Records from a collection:
(** * Apollo data-enrichment tool: validators, client and formatter

    A shallow embedding of [apollo_enrichment_app.py] and the properties
    its specification states about it.

    Python strings are sequences of Unicode code points, Python
    dictionaries decoded from JSON are insertion-ordered association
    lists, and the request bodies built by the client are finite maps.
    The one outbound effect, [requests.post], is a function of the
    request supplied by the environment; every call is recorded in a
    log, so that "no network call" is a statement about that log. *)

From Stdlib Require Import ZArith NArith Lia Bool Ascii String DecimalString.
From stdpp Require Import base option list strings gmap.
(** * JSON to S-expression converter: a shallow embedding and its properties

    The development follows the C sources of the converter:
    - [include/json_to_sexpr.h]: token, value and parser context types;
    - [src/parser.c]: the tokenizer and the recursive-descent parser;
    - [sexpr_output.c]: the S-expression writer;
    - [src/main.c]: the driver (parse, warn about trailing content, print).

    Conventions of the embedding.
    - A C string is a [list ascii]; [strlen] stops at the first NUL.
    - [size_t] positions are [nat], the [int] line and column counters are [Z]
      (no wrap-around is modelled: the counters stay far below 2^31 on any
      input the driver can hold in memory together with its tokens).
    - The [char value[MAX_TOKEN_SIZE]] buffer of a token is the list of the
      characters written so far; [value_pos] is the length of that list.
    - A [double] is a [spec_float] (binary64: precision 53, emax 1024).
    - [malloc] never fails; the tree of [json_value_t] nodes linked through
      [next] pointers is an inductive tree with lists of children.
    - A [while] loop that walks the input from [pos] is a structural recursion
      over the characters from [pos] on; the parser's recursion and its
      member and element loops take a fuel argument, and enough fuel is shown
      to exist for every input. *)

From Stdlib Require Import List Ascii String ZArith Lia Bool Arith.
From Stdlib Require Import Floats.SpecFloat.
From Stdlib Require Import Numbers.DecimalString Numbers.DecimalZ.
From Stdlib Require Numbers.DecimalPos Numbers.DecimalFacts.
Import ListNotations.

Set Implicit Arguments.

(** ** Characters *)

Definition text := list ascii.

Definition chars (s : string) : text := list_ascii_of_string s.

Definition NUL : ascii := "000"%char.
Definition BS : ascii := "008"%char.
Definition TAB : ascii := "009"%char.
Definition LF : ascii := "010"%char.
Definition FF : ascii := "012"%char.
Definition CR : ascii := "013"%char.
Definition DQUOTE : ascii := "034"%char.
Definition BACKSLASH : ascii := "\"%char.

(** [json s] reads [s] with every apostrophe standing for a double quote, so
    that JSON texts can be written as Rocq string literals. *)
Definition json (s : string) : text :=
  map (fun c => if Ascii.eqb c "'"%char then DQUOTE else c) (chars s).

(** [isdigit] of <ctype.h> in the C locale. *)
Definition isdigit (c : ascii) : bool :=
  (N.leb 48 (N_of_ascii c) && N.leb (N_of_ascii c) 57)%bool.

(** [strlen]: the number of characters before the first NUL. *)
Fixpoint strlen (s : text) : nat :=
  match s with
  | [] => 0
  | c :: s' => if Ascii.eqb c NUL then 0 else S (strlen s')
  end.

(** [strncmp (s, lit, strlen lit) == 0] for a literal without NUL. *)
Fixpoint starts_with (lit s : text) : bool :=
  match lit, s with
  | [], _ => true
  | _ :: _, [] => false
  | a :: lit', b :: s' => (Ascii.eqb a b && starts_with lit' s')%bool
  end.

(** ** Data model (json_to_sexpr.h) *)

Definition MAX_TOKEN_SIZE : nat := 1024.

Inductive token_type_t : Set :=
| TOKEN_LBRACE
| TOKEN_RBRACE
| TOKEN_LBRACKET
| TOKEN_RBRACKET
| TOKEN_COLON
| TOKEN_COMMA
| TOKEN_STRING
| TOKEN_NUMBER
| TOKEN_TRUE
| TOKEN_FALSE
| TOKEN_NULL
| TOKEN_EOF
| TOKEN_ERROR.

Definition token_type_eqb (a b : token_type_t) : bool :=
  match a, b with
  | TOKEN_LBRACE, TOKEN_LBRACE | TOKEN_RBRACE, TOKEN_RBRACE
  | TOKEN_LBRACKET, TOKEN_LBRACKET | TOKEN_RBRACKET, TOKEN_RBRACKET
  | TOKEN_COLON, TOKEN_COLON | TOKEN_COMMA, TOKEN_COMMA
  | TOKEN_STRING, TOKEN_STRING | TOKEN_NUMBER, TOKEN_NUMBER
  | TOKEN_TRUE, TOKEN_TRUE | TOKEN_FALSE, TOKEN_FALSE
  | TOKEN_NULL, TOKEN_NULL | TOKEN_EOF, TOKEN_EOF
  | TOKEN_ERROR, TOKEN_ERROR => true
  | _, _ => false
  end.

Definition double := spec_float.

Record token_t : Set := mk_token {
  type : token_type_t;
  value : text;
  number_value : double
}.

#[warnings="-register-all"]
Inductive json_value_t : Set :=
| JSON_OBJECT (members : list (text * json_value_t))
| JSON_ARRAY (elements : list json_value_t)
| JSON_STRING (s : text)
| JSON_NUMBER (number : double)
| JSON_BOOLEAN (boolean : bool)
| JSON_NULL.

(** The messages the program prints on standard error. *)
Inductive diagnostic : Set :=
| Unterminated_string (line column : Z)
    (* "Unterminated string at line %d, column %d" *)
| Leading_zero (line column : Z)
    (* "Invalid number with leading zero at line %d, column %d" *)
| Unexpected_character (c : ascii) (line column : Z)
    (* "Unexpected character '%c' at line %d, column %d" *)
| Invalid_token            (* "Parse error: Invalid token encountered" *)
| Unexpected_token_type    (* "Parse error: Unexpected token type" *)
| Expected_string_key      (* "Expected string key in object" *)
| Expected_colon           (* "Expected ':' after object key" *)
| Expected_comma_or_rbrace (* "Expected ',' or '}' in object" *)
| Expected_comma_or_rbracket (* "Expected ',' or ']' in array" *)
| Failed_to_parse          (* "Error: Failed to parse JSON" *)
| Extra_content (line column : Z).
    (* "Warning: Extra content after JSON at line %d, column %d" *)

(** The parser context.  The standard error stream, which every function
    that takes the context may write to, is carried along with it in the
    field [stderr] (the messages printed so far, oldest first). *)
Record parser_t : Set := mk_parser {
  input : text;
  pos : nat;
  length : nat;
  current_token : token_t;
  line : Z;
  column : Z;
  stderr : list diagnostic
}.

(** The characters [input[pos]], ..., [input[length - 1]]: what a loop
    guarded by [pos < length] can still read. *)
Definition remaining (p : parser_t) : text :=
  skipn (pos p) (firstn (length p) (input p)).

(** [parser->pos++; parser->column++;] *)
Definition step_column (p : parser_t) : parser_t :=
  mk_parser (input p) (S (pos p)) (length p) (current_token p)
            (line p) (column p + 1) (stderr p).

(** [parser->pos++; parser->line++; parser->column = 1;] *)
Definition step_line (p : parser_t) : parser_t :=
  mk_parser (input p) (S (pos p)) (length p) (current_token p)
            (line p + 1) 1 (stderr p).

(** [parser->pos += n; parser->column += n;] *)
Definition step_columns (n : nat) (p : parser_t) : parser_t :=
  mk_parser (input p) (pos p + n) (length p) (current_token p)
            (line p) (column p + Z.of_nat n) (stderr p).

Definition set_current_token (p : parser_t) (t : token_t) : parser_t :=
  mk_parser (input p) (pos p) (length p) t (line p) (column p) (stderr p).

(** [fprintf (stderr, ...)] *)
Definition report (p : parser_t) (d : diagnostic) : parser_t :=
  mk_parser (input p) (pos p) (length p) (current_token p) (line p) (column p)
            (stderr p ++ [d]).

(** ** Tokenizer (parser.c) *)

Definition zero : double := S754_zero false.

(** [token_t token = {ty, "", 0.0};] *)
Definition empty_token (ty : token_type_t) : token_t := mk_token ty [] zero.
(** X3.  The exit status of the endpoint script depends on the polls alone:
    1 when none of the forty polls of [wait_for_lb] finds the endpoint, or
    when the query made after the wait prints nothing, with no call to
    CloudFormation or Lambda in either case; 0 otherwise, whether or not
    [update_lambda] succeeded. *)
Theorem endpoint_script_exit_status (w : epworld) :
  exists w',
    endpoint_script w
    = (match first_ready (hostname_at (service w)) (lb_polls (service w)) 40 with
       | None => inl 1%Z
       | Some k =>
           if String.eqb (hostname_at (service w) (lb_polls (service w) + S k)) ""
           then inl 1%Z else inr tt
       end, w')
    /\ (fst (endpoint_script w) = inl 1%Z ->
        ep_calls w' = ep_calls w
        /\ lambda_environment w' = lambda_environment w).
Proof.
  pose proof (endpoint_script_spec w) as H. unfold wp in H.
  destruct (endpoint_script w) as [r w']. cbn [fst snd] in *.
  exists w'.
  destruct (first_ready (hostname_at (service w)) (lb_polls (service w)) 40)
    as [k|].
  - cbv zeta in H. destruct H as [_ H].
    destruct (String.eqb (hostname_at (service w) (lb_polls (service w) + S k)) "").
    + destruct H as (-> & Hc & He & _). auto.
    + destruct H as (-> & _). split; [reflexivity|]. intros Hr. discriminate Hr.
  - destruct H as (-> & Hc & He & _). auto.
Qed.

(** X4.  The host that the endpoint script hands to Lambda is the one printed
    by the query it makes after [wait_for_lb] has returned, and that query
    is only tested for being non-empty. *)
Theorem endpoint_is_queried_again (w : epworld) (k : nat) :
  first_ready (hostname_at (service w)) (lb_polls (service w)) 40 = Some k ->
  hostname_at (service w) (lb_polls (service w) + S k) <> "" ->
  stack_output w <> "" ->
  update_accepted w = true ->
  exists w',
    endpoint_script w = (inr tt, w')
    /\ lambda_environment w' !! stack_output w
       = Some (lambda_variables
                 (hostname_at (service w) (lb_polls (service w) + S k)))
    /\ lb_polls (service w') = (lb_polls (service w) + k + 2)%nat.
Proof.
  intros Hk Hhost Hstack Hok.
  pose proof (endpoint_script_spec w) as H. unfold wp in H.
  destruct (endpoint_script w) as [r w']. cbn [fst snd] in *.
  rewrite Hk in H. cbv zeta in H. destruct H as [Hpolls H].
  apply String.eqb_neq in Hhost, Hstack. rewrite Hhost in H.
  destruct H as (-> & _ & _ & Henv).
  rewrite Hstack, Hok in Henv. cbn [negb andb] in Henv.
  exists w'. split; [reflexivity|]. split; [|lia].
  rewrite Henv. apply lookup_insert_eq.
Qed.
(** * Storage gateway and crash-safe move protocol

    A shallow embedding of [server/src/repositories/storage.repository.ts]
    (class [StorageRepository]) and [server/src/cores/storage.core.ts]
    (class [StorageCore], method [moveFile]).

    Strings are byte strings; the separators the code looks for ([/] and [.])
    are ASCII, so splitting and searching behave as on the JavaScript string.
    Asynchronous calls are sequenced as the [await]s sequence them: a method
    is a finite tree of calls to its collaborators, each call answered by the
    environment, and a rejected promise is a [Throw] result. *)

From Stdlib Require Import ZArith Lia Ascii String.
From stdpp Require Import base strings list gmap pretty.

Local Open Scope string_scope.
Local Open Scope Z_scope.

(** ** JavaScript string primitives used by the code *)

Module Js.

(** [s.startsWith(pre)] *)
Definition startsWith (pre s : string) : bool := String.prefix pre s.

(** [s.endsWith(suf)] *)
Definition endsWith (suf s : string) : bool :=
  String.prefix (String.rev suf) (String.rev s).

(** [s.includes(c)] for a one-character needle *)
Fixpoint includes (c : ascii) (s : string) : bool :=
  match s with
  | EmptyString => false
  | String d s' => if Ascii.eqb d c then true else includes c s'
  end.

(** [s.split(c)] for a one-character separator: empty segments are kept and
    the empty string splits into one empty segment. *)
Fixpoint split (c : ascii) (s : string) : list string :=
  match s with
  | EmptyString => [EmptyString]
  | String d s' =>
      if Ascii.eqb d c then EmptyString :: split c s'
      else match split c s' with
           | [] => [String d EmptyString]
           | seg :: segs => String d seg :: segs
           end
  end.

(** [parts.join(sep)] *)
Definition join (sep : string) (parts : list string) : string :=
  String.concat sep parts.

(** [parts[i]] on an array of strings ([undefined] is not needed: every use
    in the code is behind a length test). *)
Definition at_ (parts : list string) (i : nat) : string := nth i parts "".

(** [parts.slice(n)] *)
Definition slice_from {A} (n : nat) (parts : list A) : list A := drop n parts.

(** [!s] for a value of type [string | undefined | null] *)
Definition falsy (o : option string) : bool :=
  match o with
  | None => true
  | Some s => if decide (s = "") then true else false
  end.

End Js.
(** * Request-log policy of the azblob pipeline

    Shallow embedding of [2016-05-31/azblob/policy_request_log.go]:
    the query redactor [redactSigQueryParam], the logging copy made by
    [prepareRequestForLogging], and the policy's [Do] method, together
    with the parts of Go's [strings] and [net/url] packages they call. *)

From Stdlib Require Import ZArith NArith Ascii String List Bool Lia.
From stdpp Require Import base option list gmap strings fin_maps sorting.

Local Open Scope string_scope.

(** ** Go's [strings] package, on byte strings

    A Go string is a sequence of bytes; [string] over 8-bit [ascii] is
    exactly that. *)
Module GoStrings.

Definition byte_val (c : ascii) : N := N_of_ascii c.

Definition in_range (lo hi c : ascii) : bool :=
  (byte_val lo <=? byte_val c)%N && (byte_val c <=? byte_val hi)%N.

(** [utf8.RuneSelf = 0x80]: bytes below it are single-byte runes. *)
Definition is_ascii_byte (c : ascii) : bool := (byte_val c <? 128)%N.

Fixpoint is_ascii (s : string) : bool :=
  match s with
  | EmptyString => true
  | String c r => is_ascii_byte c && is_ascii r
  end.

(** The ASCII path of [strings.ToLower]: ['A'..'Z'] move by ['a' - 'A'].
    For a string with a byte of 0x80 or more Go maps runes through the
    Unicode tables instead; those tables are not modelled, such bytes are
    left as they are here, and general statements about [ToLower] are
    made for [is_ascii] strings. *)
Definition lower_byte (c : ascii) : ascii :=
  if in_range "A" "Z" c then ascii_of_N (byte_val c + 32) else c.

Fixpoint ToLower (s : string) : string :=
  match s with
  | EmptyString => EmptyString
  | String c r => String (lower_byte c) (ToLower r)
  end.

Fixpoint HasPrefix (s prefix : string) : bool :=
  match prefix, s with
  | EmptyString, _ => true
  | String a p, String b r => Ascii.eqb a b && HasPrefix r p
  | String _ _, EmptyString => false
  end.

Fixpoint Contains (s substr : string) : bool :=
  HasPrefix s substr ||
  match s with
  | EmptyString => false
  | String _ r => Contains r substr
  end.

(** [strings.Cut s sep] for a one-byte separator: the text before the
    first [sep] and the text after it (all of [s] and the empty string
    when there is none). *)
Fixpoint Cut (sep : ascii) (s : string) : string * string :=
  match s with
  | EmptyString => (EmptyString, EmptyString)
  | String c r =>
      if Ascii.eqb c sep then (EmptyString, r)
      else let '(before, after) := Cut sep r in (String c before, after)
  end.
(** X21: the queries only read.  The three lists, the six readings of a
    sensor, all the readings at once, the level of a dimmer and the
    lookups leave the instance, the driver (no command is sent), the
    flag, the clock and the output as they were, whether they return or
    raise; the log is all they write to. *)
Theorem queries_only_read (n : Z) :
  quiet get_nodes_list /\ quiet get_sensors_list /\ quiet get_dimmers_list /\
  quiet (_lookup_node n) /\ quiet (_lookup_sensor_node n) /\
  quiet (get_sensor_temperature n) /\ quiet (get_sensor_humidity n) /\
  quiet (get_sensor_luminance n) /\ quiet (get_sensor_ultraviolet n) /\
  quiet (get_sensor_motion n) /\ quiet (get_sensor_battery n) /\
  quiet (get_sensor_readings n) /\ quiet (get_dimmer_level n).
Proof.
  assert (forall (c : ZWaveNode -> M bool),
            (forall node, quiet (c node)) ->
            forall (result : list (Z * string)) (node : ZWaveNode),
              quiet (pass <- c node ;;
                     if pass
                     then
                       if is_ready node
                       then ret (dict_set (node_id node) (product_name node) result)
                       else ret (dict_set (node_id node) "[not ready]" result)
                     else ret result)) as Hbody.
  { intros c Hc result node. apply quiet_bind; [apply Hc|intros pass].
    destruct pass; [destruct (is_ready node)|]; apply quiet_ret. }
  repeat apply conj; try apply quiet_sensor_reading.
  - unfold get_nodes_list. apply quiet_bind; [apply quiet_logger|intros _].
    apply quiet_bind; [apply quiet__my_nodes|intros ns; apply quiet_ret].
  - unfold get_sensors_list. apply quiet_bind; [apply quiet__my_nodes|intros ns].
    apply quiet_for_each. apply Hbody, quiet__is_sensor.
  - unfold get_dimmers_list. apply quiet_bind; [apply quiet_logger|intros _].
    apply quiet_bind; [apply quiet__my_nodes|intros ns].
    apply quiet_for_each. apply Hbody, quiet__is_dimmer.
  - apply quiet__lookup_node.
  - apply quiet__lookup_sensor_node.
  - apply quiet_get_sensor_readings.
  - apply quiet_get_dimmer_level.
Qed.
(** ** The shape of the shadow *)

(** The impact parameter of the camera ray through [uv]. *)
Lemma camera_impact (cam x y : R) :
  exists rd : vec3,
    normalize (mk3 x y (-1.5)) = Some rd /\
    length (cross (mk3 0 0 cam) rd)
      = Rabs cam * sqrt (x * x + y * y) / sqrt (x * x + y * y + 2.25).
Proof.
  assert (L : length (mk3 x y (-1.5)) = sqrt (x * x + y * y + 2.25)).
  { unfold length, dot. cbn [vx vy vz]. f_equal. lra. }
  assert (Hl : 0 < sqrt (x * x + y * y + 2.25)) by (apply sqrt_lt_R0; nra).
  eexists. split; [apply normalize_some; lra |].
  rewrite L. set (l := sqrt (x * x + y * y + 2.25)) in *.
  assert (Hrho : sqrt (x * x + y * y) * sqrt (x * x + y * y) = x * x + y * y)
    by (apply sqrt_sqrt; nra).
  pose proof (sqrt_pos (x * x + y * y)) as Hp.
  set (rho := sqrt (x * x + y * y)) in *.
  unfold length, cross, dot. cbn [vx vy vz].
  apply sqrt_lem_1.
  - assert (0 <= cam * cam * (x * x + y * y) * (/ l * / l)).
    { apply Rmult_le_pos; [nra |]. assert (0 < / l) by (apply Rinv_0_lt_compat; lra). nra. }
    replace ((0 * (-1.5 / l) - cam * (y / l)) * (0 * (-1.5 / l) - cam * (y / l))
             + (cam * (x / l) - 0 * (-1.5 / l)) * (cam * (x / l) - 0 * (-1.5 / l))
             + (0 * (y / l) - 0 * (x / l)) * (0 * (y / l) - 0 * (x / l)))
      with (cam * cam * (x * x + y * y) * (/ l * / l)) by (field; lra).
    assumption.
  - apply Rmult_le_pos; [apply Rmult_le_pos; [apply Rabs_pos | assumption] |].
    left. apply Rinv_0_lt_compat. lra.
  - transitivity (Rabs cam * Rabs cam * (rho * rho) * (/ l * / l)); [field; lra |].
    replace (Rabs cam * Rabs cam) with (cam * cam)
      by (rewrite <- Rabs_mult; symmetry; apply Rabs_right; nra).
    rewrite Hrho. field. lra.
Qed.
(** X2: registering an operation under an unbound name and unregistering
    it again gives the operation back and restores the database, order of
    the other names included. *)
Theorem register_unregister_round_trip :
  ∀ (db : DatabaseV2.t) (name : string) (op : Operation.t),
    value (run (DatabaseV2.has_operation name) db) = ok false →
    run (_ ← DatabaseV2.register_operation name op;
         DatabaseV2.unregister_operation name) db
    = Outcome (ok (Some op)) db [].
Proof.
  intros db name op Habs. cbn in Habs.
  assert (Dict.get (DatabaseV2._operations db) name = None) as Hget
    by (apply dict_contains_false; by injection Habs).
  unfold run. rewrite bind_run.
  pose proof (register_operation_run name op db) as Hreg. unfold run in Hreg.
  rewrite Hreg. cbn [value final calls]. unfold ok.
  pose proof (unregister_operation_run name
                (DatabaseV2.update_operations (λ d, Dict.set d name op) db)) as Hun.
  unfold run in Hun. rewrite Hun. cbn [value final calls app].
  f_equal.
  - cbn. by rewrite dict_get_set_eq.
  - destruct db. unfold DatabaseV2.update_operations. cbn in *.
    by rewrite dict_remove_set_absent.
Qed.

Lemma register_unregister_round_trip_witness :
  let db := Fixture.database [("a", Fixture.stub 5 25)] in
  run (_ ← DatabaseV2.register_operation "op" (Fixture.stub 3 15);
       DatabaseV2.unregister_operation "op") db
  = Outcome (ok (Some (Fixture.stub 3 15))) db [].
Proof.
  intros db. apply (register_unregister_round_trip db "op" (Fixture.stub 3 15)).
  reflexivity.
Defined.

(** X3: [registered_operations] keeps the order of first registration: a
    new name goes to the end of the list, and registering a bound name
    again leaves the list as it was. *)
Theorem registration_order :
  ∀ (db : DatabaseV2.t) (name : string) (op : Operation.t),
    let names := Dict.keys (DatabaseV2._operations db) in
    let db' := final (run (DatabaseV2.register_operation name op) db) in
    value (run DatabaseV2.registered_operations db') 
    = ok (if Dict.contains (DatabaseV2._operations db) name
          then names else names ++ [name]).
Proof.
  intros db name op names db'. cbn. f_equal.
  destruct (Dict.contains _ name) eqn:Hc.
  - apply dict_keys_set. by apply dict_contains_get.
  - apply dict_keys_set_absent. by apply dict_contains_false.
Qed.

(** X4: [clear] empties the registry and nothing else: afterwards no name
    is registered, every query raises the unregistered-operation error with
    an empty list of names, and backend, mode and system specification are
    as before. *)
Theorem clear_empties_registry :
  ∀ (db : DatabaseV2.t) (op_name : string) (kw : kwargs) (depth : nat),
    let db' := final (run DatabaseV2.clear db) in
    value (run DatabaseV2.clear db) = ok tt
    ∧ value (run DatabaseV2.registered_operations db') = ok []
    ∧ value (run (DatabaseV2.has_operation op_name) db') = ok false
    ∧ value (run (DatabaseV2.query (S depth) op_name kw) db')
      = throw (NotImplementedError
                 ("Operation '" +:+ op_name +:+ "' is not registered. Available: []"))
    ∧ DatabaseV2.backend db' = DatabaseV2.backend db
    ∧ DatabaseV2.mode db' = DatabaseV2.mode db
    ∧ DatabaseV2.system_spec db' = DatabaseV2.system_spec db.
Proof.
  intros db op_name kw depth db'. repeat split.
Qed.
(** ** The tokens that generation samples *)

Lemma cat_column_entries {A} bs c (dall ys : list A) d :
  length dall = bs * c -> length ys = bs ->
  exists dnew,
    cat_dim1 (Tensor [bs; c] dall) (Tensor [bs; 1] ys) = Ok (Tensor [bs; c + 1] dnew)
    /\ length dnew = bs * (c + 1)
    /\ forall i j, i < bs -> j <= c ->
         nth (i * (c + 1) + j) dnew d
         = if j <? c then nth (i * c + j) dall d else nth i ys d.
Proof.
  intros Hall Hys.
  set (rs := zip_with (@app A) (rows bs c dall) (rows bs 1 ys)).
  assert (Hys' : length ys = bs * 1) by lia.
  assert (Hlen : length rs = bs).
  { unfold rs. rewrite length_zip_with, !length_rows. lia. }
  assert (Hw : Forall (fun r => length r = c + 1) rs).
  { apply Forall_forall. intros r Hr. apply (In_nth _ _ []) in Hr as (i & Hi & <-).
    rewrite Hlen in Hi. unfold rs.
    rewrite (nth_zip_with _ _ _ i [] [] []) by now rewrite length_rows.
    rewrite length_app, !nth_rows_length by assumption. reflexivity. }
  exists (concat rs). split; [|split].
  - unfold cat_dim1. simpl. now rewrite Nat.eqb_refl.
  - now rewrite (length_concat_const (c + 1)), Hlen.
  - intros i j Hi Hj.
    rewrite (nth_concat_const (c + 1)) by (auto; rewrite Hlen; nia).
    rewrite Nat.div_add_l, Nat.div_small, Nat.add_0_r by lia.
    rewrite Nat.add_comm, Nat.Div0.mod_add, Nat.mod_small by lia.
    unfold rs. rewrite (nth_zip_with _ _ _ i [] [] []) by now rewrite length_rows.
    destruct (j <? c) eqn:E.
    + apply Nat.ltb_lt in E.
      rewrite app_nth1 by (rewrite nth_rows_length by assumption; lia).
      now rewrite nth_nth_rows by (assumption || lia).
    + apply Nat.ltb_ge in E. assert (j = c) by lia. subst j.
      rewrite app_nth2 by (rewrite nth_rows_length by assumption; lia).
      rewrite nth_rows_length, Nat.sub_diag by assumption.
      rewrite nth_nth_rows by (assumption || lia). f_equal. lia.
Qed.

- _Exercise_:
Using the data above, extract exactly the lines from the one that holds "match lit, s with" to the one that holds "(** The parser", both ends included, and no others.

- _Answer to this task_:
  match lit, s with
  | [], _ => true
  | _ :: _, [] => false
  | a :: lit', b :: s' => (Ascii.eqb a b && starts_with lit' s')%bool
  end.

(** ** Data model (json_to_sexpr.h) *)

Definition MAX_TOKEN_SIZE : nat := 1024.

Inductive token_type_t : Set :=
| TOKEN_LBRACE
| TOKEN_RBRACE
| TOKEN_LBRACKET
| TOKEN_RBRACKET
| TOKEN_COLON
| TOKEN_COMMA
| TOKEN_STRING
| TOKEN_NUMBER
| TOKEN_TRUE
| TOKEN_FALSE
| TOKEN_NULL
| TOKEN_EOF
| TOKEN_ERROR.

Definition token_type_eqb (a b : token_type_t) : bool :=
  match a, b with
  | TOKEN_LBRACE, TOKEN_LBRACE | TOKEN_RBRACE, TOKEN_RBRACE
  | TOKEN_LBRACKET, TOKEN_LBRACKET | TOKEN_RBRACKET, TOKEN_RBRACKET
  | TOKEN_COLON, TOKEN_COLON | TOKEN_COMMA, TOKEN_COMMA
  | TOKEN_STRING, TOKEN_STRING | TOKEN_NUMBER, TOKEN_NUMBER
  | TOKEN_TRUE, TOKEN_TRUE | TOKEN_FALSE, TOKEN_FALSE
  | TOKEN_NULL, TOKEN_NULL | TOKEN_EOF, TOKEN_EOF
  | TOKEN_ERROR, TOKEN_ERROR => true
  | _, _ => false
  end.

Definition double := spec_float.

Record token_t : Set := mk_token {
  type : token_type_t;
  value : text;
  number_value : double
}.

#[warnings="-register-all"]
Inductive json_value_t : Set :=
| JSON_OBJECT (members : list (text * json_value_t))
| JSON_ARRAY (elements : list json_value_t)
| JSON_STRING (s : text)
| JSON_NUMBER (number : double)
| JSON_BOOLEAN (boolean : bool)
| JSON_NULL.

(** The messages the program prints on standard error. *)
Inductive diagnostic : Set :=
| Unterminated_string (line column : Z)
    (* "Unterminated string at line %d, column %d" *)
| Leading_zero (line column : Z)
    (* "Invalid number with leading zero at line %d, column %d" *)
| Unexpected_character (c : ascii) (line column : Z)
    (* "Unexpected character '%c' at line %d, column %d" *)
| Invalid_token            (* "Parse error: Invalid token encountered" *)
| Unexpected_token_type    (* "Parse error: Unexpected token type" *)
| Expected_string_key      (* "Expected string key in object" *)
| Expected_colon           (* "Expected ':' after object key" *)
| Expected_comma_or_rbrace (* "Expected ',' or '}' in object" *)
| Expected_comma_or_rbracket (* "Expected ',' or ']' in array" *)
| Failed_to_parse          (* "Error: Failed to parse JSON" *)
| Extra_content (line column : Z).
    (* "Warning: Extra content after JSON at line %d, column %d" *)

(** The parser context.  The standard error stream, which every function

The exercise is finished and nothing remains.